Eight cataract patients who claim that contaminated viscoelastic caused their post-op injuries may be able to sue the manufacturer in Los Angeles, a federal appeals court has ruled.
The elderly patients, all residents of the city of Monterrey, Mexico, underwent cataract procedures between Oct. 11 and Oct. 16, 2007, at the hands of an ophthalmic surgeon with 25 years' experience in the specialty.
Hours after the surgeries, each contracted bacterial endophthalmitis. In 3 of the cases, patients required removal of the operative eye. The other 5 lost sight in the eye. Each patient had been treated with Advanced Medical Optics' Healon viscoelastic product. According to court records, the product shipped to the surgeon was later determined to be contaminated.
Through their attorneys, the 8 patients sued AMO in the U.S. District Court for the Central District of California in Los Angeles, the region where the company (now known as Abbott Medical Optics) is located. The district court dismissed the case at AMO's request that a case involving surgery performed in Mexico would be more suitably heard in a Mexican court.
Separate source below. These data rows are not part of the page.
(* ===== verification/Plain.v ===== *)
(** * Plain DNS upstream (upstream/plain.go)

    One call of [Exchange] dials, writes and reads; the outside is a function
    [dial] that tells what the n-th dialing of the call gives.  The world keeps
    the number of dialings, the requests written and the decision state. *)

From S2P Require Import Prelude DnsMsg RefDns Wire Receipt Response.

Inductive network := networkUDP | networkTCP.

#[export] Instance network_eq_dec : EqDecision network.
Proof. solve_decision. Defined.

Record plainDNS := mkPlain {
  net : network;
  timeout : Duration;
  bootstrap : bool;
}.

(** A request written to a connection, with the size of the receive buffer and
    the time the connection is given. *)
Record request := mkRequest {
  r_net : network;
  r_size : Z;
  r_timeout : Duration;
  r_msg : Msg;
}.

Record world := mkWorld {
  dialed : nat;
  sent : list request;
  w_state : state;
}.

Definition set_state (s : state) (w : world) : world := mkWorld (dialed w) (sent w) s.

(** [errors.WithDeferred] of golibs. *)
Class WithDeferredLib := WithDeferred : option error -> option error -> option error.
Class WithDeferredLaws `{WithDeferredLib} := {
  withDeferred_none e : WithDeferred e None = e;
  withDeferred_some e d : is_Some e \/ is_Some d -> is_Some (WithDeferred e d);
}.

Section Plain.
Context {DL : DnsLib} {TL : TsigLib} {NE : NetErrors} {WD : WithDeferredLib}.
(** What dialing gives, the dialer itself and the random identifiers. *)
Context (dial : nat -> network -> result connection).
Context (getDialer : option error).
Context (newId : nat -> Z).

Definition isExpectedConnErr (err : option error) : bool :=
  match err with
  | None => false
  | Some e => negb (isExchangeTimeout (Some e))
              && (match as_net_error e with Some _ => true | None => errors_Is e "EOF" end)
  end.

(** The request to send and the size of the receive buffer. *)
Definition setRequestForNetwork (orig : Msg) (n : network) (w : world) : Msg * Z :=
  match n with
  | networkTCP => (orig, 0)
  | networkUDP =>
      (if Id (Hdr orig) =? 0 then set_Id (newId (dialed w)) orig else orig, MinMsgSize)
  end.

Definition exchangeWithConn (p : plainDNS) (req : Msg) (size : Z) (conn : connection) (n : network)
    (w : world) : go (option Msg * option error * world) :=
  let size :=
    match opt_of req with
    | Some opt => if MinMsgSize <=? UDPSize opt then UDPSize opt else size
    | None => size
    end in
  let timeout := if timeout p =? 0 then 2 * Second else timeout p in
  match c_deadline conn with
  | Some err => Ret (None, Some err, w)
  | None =>
      let w := mkWorld (dialed w) (sent w ++ [mkRequest n size timeout req]) (w_state w) in
      match c_write conn with
      | Some err => Ret (None, Some err, w)
      | None =>
          let! (resp, err, st) :=
            readDNSResponse conn req (w_state w) (bool_decide (n = networkUDP)) (negb (bootstrap p)) in
          Ret (resp, err, set_state st w)
      end
  end.

Definition dial_next (n : network) (w : world) : result connection * world :=
  (dial (dialed w) n, mkWorld (S (dialed w)) (sent w) (w_state w)).

Definition dialExchange (p : plainDNS) (n : network) (req : Msg) (w : world)
    : go (option Msg * option error * world) :=
  let '(upstreamReq, size) := setRequestForNetwork req n w in
  (* the deferred [resp.Id = req.Id] *)
  let done (resp : option Msg) (err : option error) (w : world) :=
    Ret (set_Id (Id (Hdr req)) <$> resp, err, w) in
  let '(conn, w) := dial_next n w in
  match conn with
  | Err e => done None (Some (Errorf "dialing %s over %s: %w" e)) w
  | Ok conn =>
      let! (resp, err, w) := exchangeWithConn p upstreamReq size conn n w in
      if negb (bootstrap p) && isExpectedConnErr err then
        let '(conn2, w) := dial_next n w in
        match conn2 with
        | Err e => done None (WithDeferred (Some (Errorf "dialing %s over %s again: %w" e)) (c_close conn)) w
        | Ok conn2 =>
            let! (resp, err, w) := exchangeWithConn p upstreamReq size conn2 n w in
            let err := Errorf "exchanging with %s over %s: %w" <$> err in
            done resp (WithDeferred (WithDeferred err (c_close conn2)) (c_close conn)) w
        end
      else
        let err := Errorf "exchanging with %s over %s: %w" <$> err in
        done resp (WithDeferred err (c_close conn)) w
  end.

(** The body of [Exchange] after the state is started. *)
Definition exchange_body (p : plainDNS) (req : Msg) (w : world) : go (option Msg * option error * world) :=
  match getDialer with
  | Some err => Ret (None, Some err, w)
  | None =>
      let! (resp, err, w) := dialExchange p (net p) req w in
      if bootstrap p && (match err with Some _ => true | None => false end) then Ret (resp, err, w)
      else if negb (bool_decide (net p = networkUDP)) then Ret (resp, err, w)
      else match resp with
      | None => Ret (None, err, w)
      | Some m =>
          if negb (bootstrap p)
             && (match err with Some e => errors_Is e errQuestion_text | None => false end)
          then dialExchange p networkTCP req w
          else if Truncated (Hdr m) then
            let! _ := index (Question req) 0 in
            dialExchange p networkTCP req w
          else Ret (resp, err, w)
      end
  end.

Definition Exchange (p : plainDNS) (req : Msg) (w : world) : go (option Msg * option error * world) :=
  let '(st, err) := state_start (Id (Hdr req)) (w_state w) in
  match err with
  | Some e => Ret (None, Some e, set_state st w)
  | None =>
      let! (resp, err, w) := exchange_body p req (set_state st w) in
      let! st := on_state (finish err) (w_state w) in
      Ret (resp, err, set_state st w)
  end.

(** ** Bounds *)

(** The number of dialings over one network. *)
Definition max_dials (p : plainDNS) : nat := if bootstrap p then 1 else 2.

(** Requests written over the network [n] for the client's request [req]. *)
Definition requests (n : network) (req : Msg) (l : list request) : Prop :=
  Forall (fun q => r_net q = n /\ set_Id (Id (Hdr req)) (r_msg q) = req) l.

Lemma set_Id_twice a b m : set_Id a (set_Id b m) = set_Id a m.
Proof. reflexivity. Qed.

Lemma set_Id_self m : set_Id (Id (Hdr m)) m = m.
Proof. destruct m as [[]]. reflexivity. Qed.

Lemma setRequestForNetwork_id n req w : set_Id (Id (Hdr req)) (fst (setRequestForNetwork req n w)) = req.
Proof. unfold setRequestForNetwork. repeat case_goal; cbn [fst]; rewrite ?set_Id_twice; apply set_Id_self. Qed.

Lemma setRequestForNetwork_question n req w :
  Question (fst (setRequestForNetwork req n w)) = Question req.
Proof. unfold setRequestForNetwork. repeat case_goal; reflexivity. Qed.
Lemma dot_exchange_body_ok req w :
  Question req <> [] -> pool_ok [] w -> state_ok (w_state w) -> exchanged req w (exchange_body ev req w).
Proof using WDL.
  intros Hq Hw Hs. unfold exchange_body. pose proof (pool_tick _ _ Hw) as Ht. destruct (getDialer_err ev (w_time w)).
  { apply exchanged_none; auto. }
  destruct (conn_ok _ Ht) as (r & w1 & -> & Hwr1 & Hst1 & Hr). destruct r as [[c cached]|e]; [destruct Hr as [Hr Hcd]|].
  2: { apply exchanged_none; [exact Hr| |exact Hwr1]. rewrite Hst1. exact Hs. }
  change (w_state (tick w)) with (w_state w) in Hst1. rewrite <- Hst1 in Hs. change (wrote (tick w)) with (wrote w) in Hwr1.
  destruct (exchangeWithConn_ok c req w1 Hq Hs Hr) as (reply & err & w2 & -> & Hp2 & Hs2 & Hwr2 & _ & Hd). cbn [gbind].
  rewrite Hwr1 in Hwr2. destruct err as [e|].
  2: { exists reply, None, (putBack c w2), [c]. split; [reflexivity|]. split; [apply pool_putBack, Hp2|].
       split; [exact Hs2|]. split; [exact Hwr2|]. split; [cbn; lia|]. split; [apply NoDup_singleton|]. split; [discriminate|exact Hd]. }
  pose proof (pool_close _ _ Hp2) as Hc. pose proof (proj1 (Forall_cons_1 _ _ _ (po_past _ _ Hp2))) as Hlt.
  destruct (conn_Close ev c w2) as [ce w3] eqn:E. injection E as _ <-. cbn [snd] in Hc. set (e' := default e _). unfold drop_conn.
  assert (Hstop : forall e2 w4, pool_ok [] w4 -> w_state w4 = w_state w2 -> wrote w4 = wrote w2 ->
    exchanged req w (Ret (None, Some e2, w4))).
  { intros e2 w4 H4 Hst4 Hwr4. exists None, (Some e2), w4, [c]. rewrite Hst4, Hwr4.
    split; [reflexivity|]. do 3 (split; [assumption|]). split; [cbn; lia|]. split; [apply NoDup_singleton|]. split; [discriminate|reflexivity]. }
  destruct cached; cbn [negb orb]; [|apply Hstop; auto]. destruct (errors_Is _ _); [apply Hstop; auto|]. pose proof (pool_tick _ _ Hc) as Hct.
  destruct (ctx_err ev _); [apply Hstop; auto|]. destruct (late ev _); [apply Hstop; auto|].
  pose proof (Hcd eq_refl) as Hin. apply (retry_ok req w c); auto; cbn; lia.
Qed.

Lemma dot_Exchange_ok req w :
  Question req <> [] -> pool_ok [] w -> state_ok (w_state w) -> exchanged req w (Exchange ev req w).
Proof using WDL.
  intros Hq Hw Hs. unfold Exchange.
  destruct (state_start_ok (Id (Hdr req)) (w_state w) Hs) as (st & err & -> & Hst).
  assert (Hw' : pool_ok [] (set_state st w)) by (destruct Hw; split; auto).
  destruct err; [apply exchanged_none; auto|].
  destruct (dot_exchange_body_ok req (set_state st w) Hq Hw' Hst) as (r & err & w1 & l & -> & Hp1 & Hs1 & Hwr & Hl & Hn & Hf & Hr).
  cbn [gbind]. destruct (finish_ok err (w_state w1) Hs1) as (st' & -> & Hst'). cbn [gbind].
  exists r, err, (set_state st' w1), l. split; [reflexivity|]. split; [destruct Hp1; split; auto|]. auto 10.
Qed.

(** *** Sequences of exchanges *)

Fixpoint exchange_all (reqs : list (Msg * state)) (w : world) : go (list (option Msg * option error) * world) :=
  match reqs with
  | [] => Ret ([], w)
  | (req, st) :: reqs =>
      let! (r, err, w) := Exchange ev req (set_state st w) in
      let! (rs, w) := exchange_all reqs w in
      Ret ((r, err) :: rs, w)
  end.

Definition new_world : world := mkWorld 0 ∅ [] [] None.

Lemma close_all_live cs : forall w, live (snd (close_all ev cs w)) = live w ∖ list_to_set cs.
Proof.
  induction cs as [|c cs IH]; intros w; cbn [close_all]; [cbn; rewrite difference_empty_L; reflexivity|].
  destruct (conn_Close ev c w) as [e w1] eqn:E. injection E as _ <-.
  specialize (IH (set_live (live w ∖ {[c]}) (tick w))). destruct (close_all ev cs _) as [errs w2]. cbn [snd] in *.
  rewrite IH. cbn. rewrite difference_difference_l_L. reflexivity.
Qed.

End DotFacts.

Module DotExamples.
Import PlainExamples.

(** The reply comes on the first connection and on the third; the second use, of the
    pooled connection, meets a closed one. *)
Definition server : env :=
  mkEnv (fun _ => None) (fun _ => None) (fun _ => false) (fun _ => None) (fun _ => None)
    (fun t => if bool_decide (t = 5%nat) then mkConn None None [] (New "EOF") None else conn_of [reply 0 false]).

Example pooled :
  (let! (rs, w) := exchange_all server [(req, None); (req, None)] new_world in Ret (snd <$> rs, conns w, wrote w))
  = Ret ([None; None], [8%nat], [1%nat; 1%nat; 8%nat]).
Proof. vm_compute. reflexivity. Qed.
End DotExamples.
Import PlainExamples.

(* ===== verification/Parallel.v ===== *)
(** * Exchanging with several upstreams (upstream/parallel.go)

    [ex] is the method [Exchange] of the upstreams, on a state [W] of the
    outside.  Each upstream is asked from a goroutine of its own; [arrival] is
    the order in which their results arrive on the channel, a permutation of
    the upstreams that the scheduler chooses. *)

From S2P Require Import Prelude DnsMsg Receipt.

Definition ErrNoUpstreams : error := New "no upstream specified".
Definition no_reply_text : string := "no reply".

Section Parallel.
Context {U W : Type}.
Context (ex : U -> Msg -> W -> option Msg * option error * W).
Context (arrival : list U -> W -> list U).

Record ExchangeAllResult := mkAll { Resp : option Msg; AUpstream : U }.

(** What a goroutine sends on the channel. *)
Inductive sent_result := SErr (e : error) | SRes (r : ExchangeAllResult).

Definition exchangeAsync (u : U) (req : Msg) (w : W) : sent_result * W :=
  let '(reply, err, w) := ex u req w in
  (match err with Some e => SErr e | None => SRes (mkAll reply u) end, w).

Definition receiveAsyncResult (r : sent_result) : result (Msg * U) :=
  match r with
  | SErr e => Err e
  | SRes r => match Resp r with None => Err ErrNoReply | Some m => Ok (m, AUpstream r) end
  end.

Definition exchangeSingle (u : U) (req : Msg) (w : W) : option Msg * option U * option error * W :=
  let '(resp, err, w) := ex u req w in
  match err with
  | Some e => (None, None, Some e, w)
  | None => (resp, Some u, None, w)
  end.

(** The loop of [ExchangeParallel] over the results in order of arrival. *)
Fixpoint receive_first (order : list U) (req : Msg) (errs : list error) (w : W)
    : option Msg * option U * option error * W :=
  match order with
  | [] =>
      (None, None,
       Some (match errs with [] => New "none of upstream servers responded" | _ => Join errs end), w)
  | u :: order =>
      let '(r, w) := exchangeAsync u req w in
      match receiveAsyncResult r with
      | Err err =>
          receive_first order req (if errors_Is err no_reply_text then errs else errs ++ [err]) w
      | Ok (m, u) => (Some m, Some u, None, w)
      end
  end.

Definition ExchangeParallel (ups : list U) (req : Msg) (w : W) : option Msg * option U * option error * W :=
  match ups with
  | [] => (None, None, Some ErrNoUpstreams, w)
  | [u] => exchangeSingle u req w
  | _ => receive_first (arrival ups w) req [] w
  end.

(** The loop of [ExchangeAll]. *)
Fixpoint receive_all (order : list U) (req : Msg) (res : list (Msg * U)) (errs : list error) (w : W)
    : list (Msg * U) * list error * W :=
  match order with
  | [] => (res, errs, w)
  | u :: order =>
      let '(r, w) := exchangeAsync u req w in
      match receiveAsyncResult r with
      | Err err => receive_all order req res (errs ++ [err]) w
      | Ok mu => receive_all order req (res ++ [mu]) errs w
      end
  end.

Definition ExchangeAll (ups : list U) (req : Msg) (w : W) : result (list (Msg * U)) * W :=
  match ups with
  | [] => (Err ErrNoUpstreams, w)
  | [u] =>
      let '(reply, err, w) := ex u req w in
      (match err, reply with
       | Some e, _ => Err e
       | None, None => Err ErrNoReply
       | None, Some m => Ok [(m, u)]
       end, w)
  | _ =>
      let '(res, errs, w) := receive_all (arrival ups w) req [] [] w in
      (if (length errs =? length ups)%nat then Err (Errorf "all upstreams failed: %w" (Join errs)) else Ok res, w)
  end.

(** ** Facts *)

(** The error of an exchange, if it gives no response. *)
Definition failure (r : option Msg * option error) : option error :=
  match r with (_, Some e) => Some e | (None, None) => Some ErrNoReply | (Some _, None) => None end.

(** All of [l] are asked, one after the other, and fail with the errors. *)
Inductive all_fail (req : Msg) : list U -> W -> list error -> W -> Prop :=
  | all_fail_nil w : all_fail req [] w [] w
  | all_fail_cons u l w r err e w1 errs w2 :
      ex u req w = (r, err, w1) -> failure (r, err) = Some e -> all_fail req l w1 errs w2 ->
      all_fail req (u :: l) w (e :: errs) w2.

Lemma receive_step u req w :
  let '(r, err, w1) := ex u req w in
  exists s, exchangeAsync u req w = (s, w1)
  /\ receiveAsyncResult s =
     match failure (r, err), r with
     | Some e, _ => Err e | None, Some m => Ok (m, u) | None, None => Err ErrNoReply end.
Proof. unfold exchangeAsync. destruct (ex u req w) as [[[m|] [e|]] w1]; eexists; split; reflexivity. Qed.

Definition reported (errs : list error) : list error :=
  base.filter (fun e => errors_Is e no_reply_text = false) errs.

Definition parallel_error (errs : list error) : error :=
  match errs with [] => New "none of upstream servers responded" | _ => Join errs end.

Lemma receive_first_spec req : forall order errs0 w r u err w',
  receive_first order req errs0 w = (r, u, err, w') ->
  match err with
  | None => exists l1 l2 u0 m errs w1, order = l1 ++ u0 :: l2 /\ all_fail req l1 w errs w1
              /\ ex u0 req w1 = (Some m, None, w') /\ r = Some m /\ u = Some u0
  | Some e => exists errs, all_fail req order w errs w' /\ r = None /\ u = None
              /\ e = parallel_error (errs0 ++ reported errs)
  end.
Proof.
  induction order as [|u0 order IH]; intros errs0 w r u err w'; cbn [receive_first].
  { intros [= <- <- <- <-]. exists []. rewrite app_nil_r. repeat split. constructor. }
  pose proof (receive_step u0 req w) as Hs. destruct (ex u0 req w) as [[r0 e0] w1] eqn:Ex.
  destruct Hs as (s & -> & ->). destruct (failure (r0, e0)) as [e|] eqn:Ef.
  - intros H. apply IH in H. destruct err as [e'|].
    + destruct H as (errs & Ha & Hr0 & Hu0 & He). exists (e :: errs). repeat split; auto; [econstructor; eauto|].
      rewrite He. unfold reported. rewrite filter_cons. destruct (errors_Is e no_reply_text) eqn:Ei.
      * rewrite decide_False by congruence. reflexivity.
      * rewrite decide_True by reflexivity. rewrite <- app_assoc. reflexivity.
    + destruct H as (l1 & l2 & u1 & m & errs & w2 & -> & Ha & Hx & Hm & Hu).
      exists (u0 :: l1), l2, u1, m, (e :: errs), w2. repeat split; auto. econstructor; eauto.
  - destruct r0 as [m|], e0; try discriminate Ef. intros [= <- <- <- <-].
    exists [], order, u0, m, [], w. repeat split; auto. constructor.
Qed.

Lemma receive_all_spec req : forall order res0 errs0 w res errs w',
  receive_all order req res0 errs0 w = (res, errs, w') ->
  exists got failed, res = res0 ++ got /\ errs = errs0 ++ failed
    /\ (length got + length failed = length order)%nat
    /\ Forall (fun mu => exists w1 w2, In (snd mu) order /\ ex (snd mu) req w1 = (Some (fst mu), None, w2)) got.
Proof.
  induction order as [|u0 order IH]; intros res0 errs0 w res errs w'; cbn [receive_all].
  { intros [= <- <- <-]. exists [], []. rewrite !app_nil_r. repeat split. constructor. }
  pose proof (receive_step u0 req w) as Hs. destruct (ex u0 req w) as [[r0 e0] w1] eqn:Ex.
  destruct Hs as (s & -> & ->).
  assert (Hin : forall got,
    Forall (fun mu => exists w1 w2, In (snd mu) order /\ ex (snd mu) req w1 = (Some (fst mu), None, w2)) got ->
    Forall (fun mu => exists w1 w2, In (snd mu) (u0 :: order) /\ ex (snd mu) req w1 = (Some (fst mu), None, w2)) got).
  { intros got. apply Forall_impl. intros mu (a & b & ? & ?). exists a, b. cbn. auto. }
  destruct (failure (r0, e0)) as [e|] eqn:Ef; [|destruct r0 as [m|]; [|destruct e0; discriminate Ef]].
  - intros H. destruct (IH _ _ _ _ _ _ H) as (got & failed & -> & -> & Hl & Hf).
    exists got, (e :: failed). rewrite <- app_assoc. cbn [length]. repeat split; auto. lia.
  - intros H. destruct (IH _ _ _ _ _ _ H) as (got & failed & -> & -> & Hl & Hf).
    exists ((m, u0) :: got), failed. rewrite <- app_assoc. cbn [length]. repeat split; auto; [lia|].
    constructor; [|auto]. exists w, w1. cbn. destruct e0; [discriminate Ef|]. auto.
Qed.

(** What [ExchangeAll] returns without an error: some responses, each the one
    of its upstream. *)
Lemma ExchangeAll_ok ups req w res w' :
  arrival ups w ≡ₚ ups -> ExchangeAll ups req w = (Ok res, w') ->
  res <> [] /\ Forall (fun mu => exists w1 w2, In (snd mu) ups /\ ex (snd mu) req w1 = (Some (fst mu), None, w2)) res.
Proof.
  intros Hp. unfold ExchangeAll. destruct ups as [|u [|u' ups]]; [discriminate| |].
  - destruct (ex u req w) as [[[m|] [e|]] w1] eqn:Ex; try discriminate. intros [= <- <-].
    split; [discriminate|]. constructor; [|constructor]. exists w, w1. cbn. auto.
  - destruct (receive_all _ _ _ _ _) as [[got errs] w1] eqn:Er.
    destruct (receive_all_spec _ _ _ _ _ _ _ _ Er) as (g & f & Hg & Hf & Hl & Hall). cbn in Hg, Hf. subst g f.
    destruct (Nat.eqb_spec (length errs) (length (u :: u' :: ups))) as [He|He]; [discriminate|].
    intros [= <- <-]. split.
    + intros ->. rewrite Hp in Hl. cbn in Hl, He. lia.
    + eapply Forall_impl; [|exact Hall]. intros mu (a & b & Hi & Hx). exists a, b. split; [|exact Hx].
      rewrite <- list_elem_of_In in Hi |- *. rewrite <- Hp. exact Hi.
Qed.

(** What every exchange keeps, the whole keeps. *)
Section Keeps.
Context (ups : list U) (I : W -> Prop).
Hypothesis ex_keeps : forall u m w, In u ups -> I w -> I (snd (ex u m w)).
Hypothesis arrival_in : forall w u, In u (arrival ups w) -> In u ups.

Lemma exchangeAsync_keeps u m w : In u ups -> I w -> I (snd (exchangeAsync u m w)).
Proof using ex_keeps.
  intros Hu Hw. pose proof (ex_keeps u m w Hu Hw). unfold exchangeAsync. destruct (ex u m w) as [[r e] w'].
  assumption.
Qed.

Lemma receive_first_keeps m order : (forall u, In u order -> In u ups) ->
  forall errs w, I w -> I (snd (receive_first order m errs w)).
Proof using ex_keeps.
  induction order as [|u order IH]; intros Ho errs w Hw; [exact Hw|]. cbn [receive_first].
  pose proof (exchangeAsync_keeps u m w (Ho u (or_introl eq_refl)) Hw) as Hx.
  destruct (exchangeAsync u m w) as [r w1]. destruct (receiveAsyncResult r) as [[m' u']|e]; [exact Hx|].
  apply IH; [|exact Hx]. intros v Hv. apply Ho. right. exact Hv.
Qed.

Lemma receive_all_keeps m order : (forall u, In u order -> In u ups) ->
  forall res errs w, I w -> I (snd (receive_all order m res errs w)).
Proof using ex_keeps.
  induction order as [|u order IH]; intros Ho res errs w Hw; [exact Hw|]. cbn [receive_all].
  pose proof (exchangeAsync_keeps u m w (Ho u (or_introl eq_refl)) Hw) as Hx.
  destruct (exchangeAsync u m w) as [r w1].
  destruct (receiveAsyncResult r); (apply IH; [|exact Hx]; intros v Hv; apply Ho; right; exact Hv).
Qed.

Lemma ExchangeParallel_keeps m w : I w -> I (snd (ExchangeParallel ups m w)).
Proof using ex_keeps arrival_in.
  intros Hw. pose proof (receive_first_keeps m _ (arrival_in w) [] w Hw) as Hk.
  pose proof ex_keeps as Hex. unfold ExchangeParallel. destruct ups as [|u [|v l]]; [exact Hw| |exact Hk].
  pose proof (Hex u m w (or_introl eq_refl) Hw) as Hx. unfold exchangeSingle.
  destruct (ex u m w) as [[r [e|]] w']; exact Hx.
Qed.

Lemma ExchangeAll_keeps m w : I w -> I (snd (ExchangeAll ups m w)).
Proof using ex_keeps arrival_in.
  intros Hw. pose proof (receive_all_keeps m _ (arrival_in w) [] [] w Hw) as Hk.
  pose proof ex_keeps as Hex. unfold ExchangeAll. destruct ups as [|u [|v l]]; [exact Hw| |].
  - pose proof (Hex u m w (or_introl eq_refl) Hw) as Hx. destruct (ex u m w) as [[r e] w']; exact Hx.
  - destruct (receive_all _ m [] [] w) as [[res errs] w']. exact Hk.
Qed.
End Keeps.

(** With two or more upstreams, whatever the order in which their results
    arrive, [ExchangeParallel] returns the response and the upstream of the
    first exchange that gave one, all results before it being failures; it
    fails exactly when every upstream did, with the errors of those that did
    not just stay silent. *)
Theorem ExchangeParallel_first (ups : list U) (req : Msg) (w : W) (r : option Msg) (u : option U)
    (err : option error) (w' : W)
    (Hp : arrival ups w ≡ₚ ups) (Hn : (2 <= length ups)%nat)
    (Hx : ExchangeParallel ups req w = (r, u, err, w')) :
  match err with
  | None => exists l1 l2 u0 m errs w1, ups ≡ₚ l1 ++ u0 :: l2 /\ all_fail req l1 w errs w1
              /\ ex u0 req w1 = (Some m, None, w') /\ r = Some m /\ u = Some u0
  | Some e => exists order errs, order ≡ₚ ups /\ all_fail req order w errs w' /\ r = None /\ u = None
              /\ e = parallel_error (reported errs)
  end.
Proof.
  unfold ExchangeParallel in Hx. destruct ups as [|a [|b ups]]; cbn in Hn; try lia.
  apply receive_first_spec in Hx. destruct err as [e|].
  - destruct Hx as (errs & Ha & Hr & Hu & He). exists (arrival (a :: b :: ups) w), errs. auto.
  - destruct Hx as (l1 & l2 & u0 & m & errs & w1 & Ho & Hr). exists l1, l2, u0, m, errs, w1.
    split; [|exact Hr]. rewrite <- Hp, Ho. reflexivity.
Qed.
End Parallel.

Module ParallelExamples.
Definition ex (u : nat) (req : Msg) (w : nat) : option Msg * option error * nat :=
  match u with
  | O => (None, Some (New "refused"), S w)
  | 1%nat => (None, None, S w)
  | _ => (Some req, None, S w)
  end.
Definition last_first (l : list nat) (_ : nat) : list nat := rev l.
End ParallelExamples.

(** The third of four results to arrive is the first response. *)
Lemma ExchangeParallel_first_witness :
  exists l1 l2 u0 m errs w1, [2; 5; 0; 1]%nat ≡ₚ l1 ++ u0 :: l2
    /\ all_fail ParallelExamples.ex empty_msg l1 0%nat errs w1
    /\ ParallelExamples.ex u0 empty_msg w1 = (Some m, None, 3%nat) /\ Some empty_msg = Some m /\ Some 5%nat = Some u0.
Proof.
  apply (ExchangeParallel_first ParallelExamples.ex ParallelExamples.last_first [2; 5; 0; 1]%nat empty_msg 0%nat
    (Some empty_msg) (Some 5%nat) None 3%nat).
  - symmetry. apply Permutation_rev.
  - cbn. lia.
  - reflexivity.
Defined.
The patients appealed their case to the U.S. Court of Appeals for the Ninth Circuit in San Francisco while at the same time filing suit in a Mexican court. The Mexican court declined jurisdiction over the case, since the nation's laws doesn't give it authority over a company that isn't incorporated there.
This new development led the federal appeals court to order the trial court to reconsider its earlier dismissal in light of the Mexican court's action. The trial court's decision may have been correct at the time, the appeals court judges wrote in their April 7 ruling. However, "when intervening developments in a foreign jurisdiction ... could leave plaintiffs without an available forum in which to bring their claims, it is appropriate to remand the matter back to the district court so it can reconsider its decision based upon updated information."
"We look forward to moving the case forward," said the patients' attorney, Edward C. Snyder of Castillo Snyder in San Antonio, Texas, "and getting some justice for the patients, each of whom lost sight in an eye."
An attorney for AMO did not immediately return a request for comment.